L’avvocato di Darren ha iniziato a cercare un accordo di patteggiamento. Katy è tornata temporaneamente dai nostri genitori. Parlavamo ogni giorno, ricostruendo il legame che Darren aveva cercato di distruggere. Tre mesi dopo, Darren ha accettato un patteggiamento: sei anni di carcere con counseling obbligatorio e un ordine restrittivo permanente che gli vietava di contattare qualsiasi sua vittima.

Non era la pena massima, ma era qualcosa di più importante: una registrazione ufficiale di quello che era. Nel primo anniversario del matrimonio di Katy, abbiamo fatto una festa per il divorzio. Solo un piccolo ritrovo con familiari e amici. Mayia ha preparato una torta con scritto “libertà”, e James è volato fino a qui per il weekend.

Non abbiamo parlato di Darren. Abbiamo festeggiato soltanto lo stare insieme, l’essere al sicuro. Katy è ancora in terapia. Anch’io.

Alcune ferite richiedono più tempo per guarire di altre, ma entrambe ci stiamo arrivando giorno dopo giorno. Controllo ancora due volte le serrature prima di andare a letto. Mi guardo ancora alle spalle quando cammino da sola. Quelle abitudini potrebbero non scomparire mai del tutto, ma non mi controllano più.

L’app di tracciamento sul mio telefono a volte segnala ancora la posizione di Katy. L’abbiamo tenuta di comune accordo, una misura di sicurezza che dà conforto a entrambe. Non per controllo, ma per amore. La settimana scorsa Katy mi ha chiamata per dirmi che aveva conosciuto qualcuno.
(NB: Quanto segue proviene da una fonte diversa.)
(** [handleTableAction] ([TableChart.tsx], lines 503-540): the message sent,
    [None] when the function throws before sending. *)
Definition handleTableAction (chartId actionOrKey maybeSelected : JsVal)
  : option JsVal :=
  match actionOrKey with
  | VStr actionKey =>
      let values :=
        match maybeSelected with
        | VArr selected =>
            match selected with
            | VArr [_; _] :: _ =>
                match second_components selected with
                | Some rows => Some (VArr rows)
                | None => None
                end
            | _ => Some maybeSelected
            end
        | _ => Some (VArr [])
        end in
      match values with
      | Some values =>
          Some (VObj [("action", VStr "bulk-action");
                      ("chartId", chartId);
                      ("actionType", VStr actionKey);
                      ("values", values);
                      ("origin", VStr "bulk")])
      | None => None
      end
  | _ =>
      let action := if truthy actionOrKey then actionOrKey else VObj [] in
      let origin :=
        match get_prop action "action" with
        | VStr name => if String.eqb name "bulk-action" then "bulk" else "row"
        | _ => "row"
        end in
      Some (VObj [("action", get_prop action "action");
                  ("chartId", nullish_or (get_prop action "chartId") chartId);
                  ("actionType", get_prop action "key");
                  ("values", get_prop action "value");
                  ("origin", VStr origin)])
  end.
Per ora solo appuntamenti informali per un caffè. Niente di serio, ma sembrava felice, piena di speranza. Quanto a me, mi sto concentrando sul gruppo di supporto per la violenza domestica che io e Mayia abbiamo avviato. Aiutare altre donne a riconoscere e a uscire da relazioni abusive è una terapia piuttosto buona per il mio trauma.
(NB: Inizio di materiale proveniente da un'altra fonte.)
Definition insert_parent (uid : nat) (phone addr : value) (db : DB) : DB :=
  mkDB (users db) (parents db ++ [mkParent uid (to_sql phone) (to_sql addr)])
       (teachers db) (students db)
       (registration_requests db) (notifications db)
       (next_user_id db) (next_student_id db) (next_request_id db)
       (next_notification_id db).

Definition insert_teacher (uid : nat) (subject : value) (now : nat)
    (db : DB) : DB :=
  mkDB (users db) (parents db)
       (teachers db ++ [mkTeacher uid (to_sql subject) now])
       (students db)
       (registration_requests db) (notifications db)
       (next_user_id db) (next_student_id db) (next_request_id db)
       (next_notification_id db).

(** [conn.rollback()]: the engine puts back the rows as they were when the
    transaction began; an AUTO_INCREMENT value handed out meanwhile is not
    given back. *)
Definition rollback (at_begin current : DB) : DB :=
  mkDB (users at_begin) (parents at_begin) (teachers at_begin)
       (students at_begin) (registration_requests at_begin)
       (notifications at_begin)
       (next_user_id current) (next_student_id current)
       (next_request_id current) (next_notification_id current).

(** ** String helpers of the handlers

    A [string] holds the UTF-8 bytes of the JavaScript string.  A space is
    the byte 32 and nothing else, so [split_space] works on bytes; white
    space of more than one byte is recognised by its encoding. *)

(** [s.split(' ')]. *)
Fixpoint split_space (s : string) : list string :=
  match s with
  | EmptyString => [EmptyString]
  | String c s' =>
      if Ascii.eqb c " "%char then EmptyString :: split_space s'
      else match split_space s' with
           | h :: t => String c h :: t
           | [] => [String c EmptyString]
           end
  end.

(** The white space of one byte: U+0009 to U+000D and U+0020. *)
Definition is_space (c : ascii) : bool :=
  let n := nat_of_ascii c in
  (Nat.leb 9 n && Nat.leb n 13) || Nat.eqb n 32.

(** The white space of two bytes: U+00A0, encoded C2 A0. *)
Definition is_space2 (c1 c2 : ascii) : bool :=
  Nat.eqb (nat_of_ascii c1) 194 && Nat.eqb (nat_of_ascii c2) 160.

(** The white space of three bytes: U+1680 (E1 9A 80), U+2000 to U+200A
    (E2 80 80 to 8A), U+2028 and U+2029 (E2 80 A8, A9), U+202F (E2 80 AF),
    U+205F (E2 81 9F), U+3000 (E3 80 80) and U+FEFF (EF BB BF). *)
Definition is_space3 (c1 c2 c3 : ascii) : bool :=
  let n1 := nat_of_ascii c1 in
  let n2 := nat_of_ascii c2 in
  let n3 := nat_of_ascii c3 in
  (Nat.eqb n1 225 && Nat.eqb n2 154 && Nat.eqb n3 128)
  || (Nat.eqb n1 226 && Nat.eqb n2 128
      && ((Nat.leb 128 n3 && Nat.leb n3 138)
          || Nat.eqb n3 168 || Nat.eqb n3 169 || Nat.eqb n3 175))
  || (Nat.eqb n1 226 && Nat.eqb n2 129 && Nat.eqb n3 159)
  || (Nat.eqb n1 227 && Nat.eqb n2 128 && Nat.eqb n3 128)
  || (Nat.eqb n1 239 && Nat.eqb n2 187 && Nat.eqb n3 191).

(** [s.trimStart()]: drops the white space and line terminators at the
    front. *)
Fixpoint trim_start (s : string) : string :=
  match s with
  | EmptyString => s
  | String c1 r1 =>
      if is_space c1 then trim_start r1
      else
        match r1 with
        | EmptyString => s
        | String c2 r2 =>
            if is_space2 c1 c2 then trim_start r2
            else
              match r2 with
              | EmptyString => s
              | String c3 r3 =>
                  if is_space3 c1 c2 c3 then trim_start r3 else s
              end
        end
  end.

(** [s.trimEnd()]: cuts where only white space follows. *)
Fixpoint trim_end (s : string) : string :=
  match s with
  | EmptyString => EmptyString
  | String c s' =>
      if String.eqb (trim_start s) "" then EmptyString
      else String c (trim_end s')
  end.

(** [s.trim()]. *)
Definition trim (s : string) : string := trim_end (trim_start s).

Definition lower (c : ascii) : ascii :=
  let n := nat_of_ascii c in
  if Nat.leb 65 n && Nat.leb n 90 then ascii_of_nat (n + 32) else c.

(** [s.toLowerCase()] on the letters A to Z; the bytes of other characters
    are kept.  No character outside A to Z has a lower case that is a letter
    of [student], [parent], [teacher] or [admin], so the test against
    [validUserTypes] and a value that passes it are those of the source. *)
Fixpoint toLowerCase (s : string) : string :=
  match s with
  | EmptyString => EmptyString
  | String c s' => String (lower c) (toLowerCase s')
  end.

(** ** HTTP requests and routes *)

(** What the handlers read from [req]: the Authorization header, the [:id]
    path parameter (already as the row identifier it is compared with) and
    the fields of the JSON body, [VUndefined] for a field that is absent. *)
Record http_request : Type := mkReq {
  authorization : option string;
  params_id : nat;
  body : string -> value
}.

Definition with_authorization (a : option string) (req : http_request)
    : http_request :=
  mkReq a (params_id req) (body req).

Inductive route : Type :=
  | POST_register
  | GET_notifications
  | PATCH_notifications_read
  | POST_registration_request
  | GET_registration_requests
  | PATCH_registration_requests_approve
  | PATCH_registration_requests_reject.

(** The guard a route is registered with: [None] when the route has no
    [authenticate(...)] middleware, [Some user_types] otherwise. *)
Definition middleware (r : route) : option (list string) :=
  match r with
  | GET_notifications => Some []
  | PATCH_notifications_read => Some []
  | POST_register
  | POST_registration_request
  | GET_registration_requests
  | PATCH_registration_requests_approve
  | PATCH_registration_requests_reject => None
  end.

(** What the guard does with a request: answer it, or call [next()] with
    [req.user] set. *)
Inductive guard_result : Type :=
  | Respond (r : response)
  | Next (u : user).

Definition validUserTypes : list string :=
  ["student"; "parent"; "teacher"; "admin"].

(** ** The handlers *)

Section Server.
Ogni storia di successo sembra un altro mattone nel muro tra il mio passato e il mio futuro. Darren mi ha portato via otto anni della mia vita. Gli otto che ho passato a guardarmi alle spalle, a mettermi in dubbio, ad aspettare che succedesse qualcosa di brutto. Non gliene darò altri.

Mia sorella è al sicuro. Io sono al sicuro. E l’uomo che ha cercato di distruggerci entrambe è esattamente dove deve stare, dietro le sbarre, lontano da chiunque possa ferire.